The amount of noise your camera makes at various ISO settings is a key performance indicator of a camera. It is rare for ISOs of 1600 or more to be clean enough for any fine art type of photography. Noise might be acceptable in certain types of images or if you just plain don’t care. I personally never use an ISO beyond 800 and I would use that only if I had no tripod and had to get the shot. I would try slowing the shutter speed and relying on a solid hand hold or the anti-shake capabilities of my lens before I would go beyond 400 ISO. Your needs will vary.

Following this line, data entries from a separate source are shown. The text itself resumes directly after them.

(** C1: with automatic choice, when the runtime calls succeed, every
    visible device can be ranked without loss and the pass of the optimiser
    over every device returns, the selection returns the ordinal of a
    visible device whose rank (count of small kernels, then sum of the
    occupancies of the kernels, then major * 10 + minor) is the largest in
    the lexicographic order and which is the first with that rank: no
    device has a greater rank and every earlier device has a strictly
    smaller one.  The block sizes returned, and those of the backend, are
    the ones the pass over that device produced. *)
Theorem C1_optimal_device
        (pre post dyn : SynapseGroup -> Z) (INDIVIDUAL SPARSE : Z) (drv : Driver)
        (model : NNmodel) (localHostID : Z)
        (outs : nat -> KernelOptimisationOutput * KernelBlockSize) (w : World) :
  let rank := fun (j : nat) (p : cudaDeviceProp) =>
                (countSmall (fst (outs j)), sumOccupancy (fst (outs j)),
                 major p * 10 + minor p) in
  cudaGetDeviceCount_status drv = 0 ->
  (forall d, cudaGetDeviceProperties_status drv d = 0) ->
  devices drv <> [] ->
  Z.of_nat (List.length (devices drv)) < 2 ^ 31 ->
  Forall deviceRankable (devices drv) ->
  (forall j p, nth_error (devices drv) j = Some p ->
               fst (optimizeBlockSize pre post dyn INDIVIDUAL SPARSE drv (Z.of_nat j) model
                                      emptyWorld)
               = Ok (outs j)) ->
  exists (i : nat) (p : cudaDeviceProp) (w' : World),
    chooseOptimalDevice pre post dyn INDIVIDUAL SPARSE drv model w
    = (Ok (Z.of_nat i, snd (outs i)), w')
    /\ createBackend pre post dyn INDIVIDUAL SPARSE drv model localHostID true w
       = (Ok {| backendBlockSize := snd (outs i);
                backendLocalHostID := localHostID;
                backendDeviceID := Z.of_nat i |}, w')
    /\ nth_error (devices drv) i = Some p
    /\ (forall j q, nth_error (devices drv) j = Some q -> lexLe (rank j q) (rank i p))
    /\ (forall j q, (j < i)%nat -> nth_error (devices drv) j = Some q ->
                    lexLt (rank j q) (rank i p)).
Proof.
  cbv zeta. intros Hcount Hprops Hne Hlen Hrank Hpass.
  set (n := List.length (devices drv)) in *.
  assert (Hn : n <> 0%nat).
  { unfold n. destruct (devices drv); [congruence | discriminate]. }
  destruct (rankDevices_run pre post dyn INDIVIDUAL SPARSE drv model outs Hprops Hpass
              n 0%nat [] w ltac:(reflexivity)) as (w' & Efold).
  simpl app in Efold.
  set (ranked := map (rankedDevice (devices drv) outs) (seq 0 n)) in *.
  assert (Hranked : ranked <> []).
  { unfold ranked. destruct n; [congruence | discriminate]. }
  destruct (min_element_spec betterDevice rankOf betterDevice_spec ranked Hranked)
    as (i & x & Emin & Hx & Hmax & Hfirst).
  apply nth_error_map_seq in Hx as Hix. destruct Hix as (Hi & Ex).
  destruct (nth_error (devices drv) i) as [p|] eqn:Hp;
    [|apply nth_error_None in Hp; fold n in Hp; lia].
  assert (Echoose : chooseOptimalDevice pre post dyn INDIVIDUAL SPARSE drv model w
                    = (Ok (Z.of_nat i, snd (outs i)), w')).
  { unfold chooseOptimalDevice. unfold bind at 1.
    rewrite (cudaGetDeviceCount_run drv w Hcount). fold n.
    unfold bind at 1.
    destruct (Z.eqb_spec (Z.of_nat n) 0) as [E|_]; [lia|].
    unfold ret at 1. unfold bind at 1.
    rewrite ordinals_of_nat, Efold, Emin.
    rewrite to_int_small by (unfold fitsInt; lia).
    subst x. reflexivity. }
  assert (Hkey : forall j q, nth_error (devices drv) j = Some q ->
                             rankOf (rankedDevice (devices drv) outs j)
                             = (countSmall (fst (outs j)), sumOccupancy (fst (outs j)),
                                major q * 10 + minor q)).
  { intros j q Hq.
    apply (rankedDevice_rank pre post dyn INDIVIDUAL SPARSE drv model outs j q);
      [apply Hprops | exact Hq | | exact (Hpass j q Hq)].
    rewrite Forall_forall in Hrank. apply Hrank.
    eapply nth_error_In. exact Hq. }
  assert (Hat : forall j q, nth_error (devices drv) j = Some q ->
                            nth_error ranked j = Some (rankedDevice (devices drv) outs j)).
  { intros j q Hq. unfold ranked. apply nth_error_map_seq_at.
    apply nth_error_Some. fold n in Hq |- *. congruence. }
  exists i, p, w'.
  split; [exact Echoose|]. split.
  { unfold createBackend. unfold bind. rewrite Echoose. reflexivity. }
  split; [exact Hp|].
  rewrite <- (Hkey i p Hp), <- Ex. split.
  - intros j q Hq. rewrite <- (Hkey j q Hq). exact (Hmax j _ (Hat j q Hq)).
  - intros j q Hj Hq. rewrite <- (Hkey j q Hq). exact (Hfirst j _ Hj (Hat j q Hq)).
Qed.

At the crazy high settings on the latest high quality cameras you can shoot hand held in virtual darkness. I know the ISOs go over 200,000. You can imagine the noise in such an image. I don’t think these high ISOs are really practical. It’s a way for camera manufacturers to compete for superiority.
That pretty much covers ISO. Remember that all three controls effect expose: aperture, shutter speed, and ISO. Adjust them according to your needs. Now you know how to do that. In practice, what I do is check a couple of exposures when I first start shooting in any particular light. If I see I don’t have enough light for what I intend, I’ll increase the ISO. I don’t mess with it again unless the light is decreasing, such as at sunset.
Aperture and shutter speed are meant to be adjusted frequently and are therefore easy to change on your camera with a simple wheel near the shutter button. ISO is a little less easy to set, usually requiring pressing a button and turning a dial. It’s not designed to be adjusted constantly but it’s not a big deal to change. You should definitely know how to change your ISO and be able to do it with a minimum of fuss. It’s not difficult to do.
I’ll mention briefly that some cameras have an auto ISO setting where you can adjust aperture and shutter speed and the camera will adjust the ISO. You can use a mode like this if you’re satisfied with your camera’s choices. Just pay attention to that ISO number to be sure your image will be clean.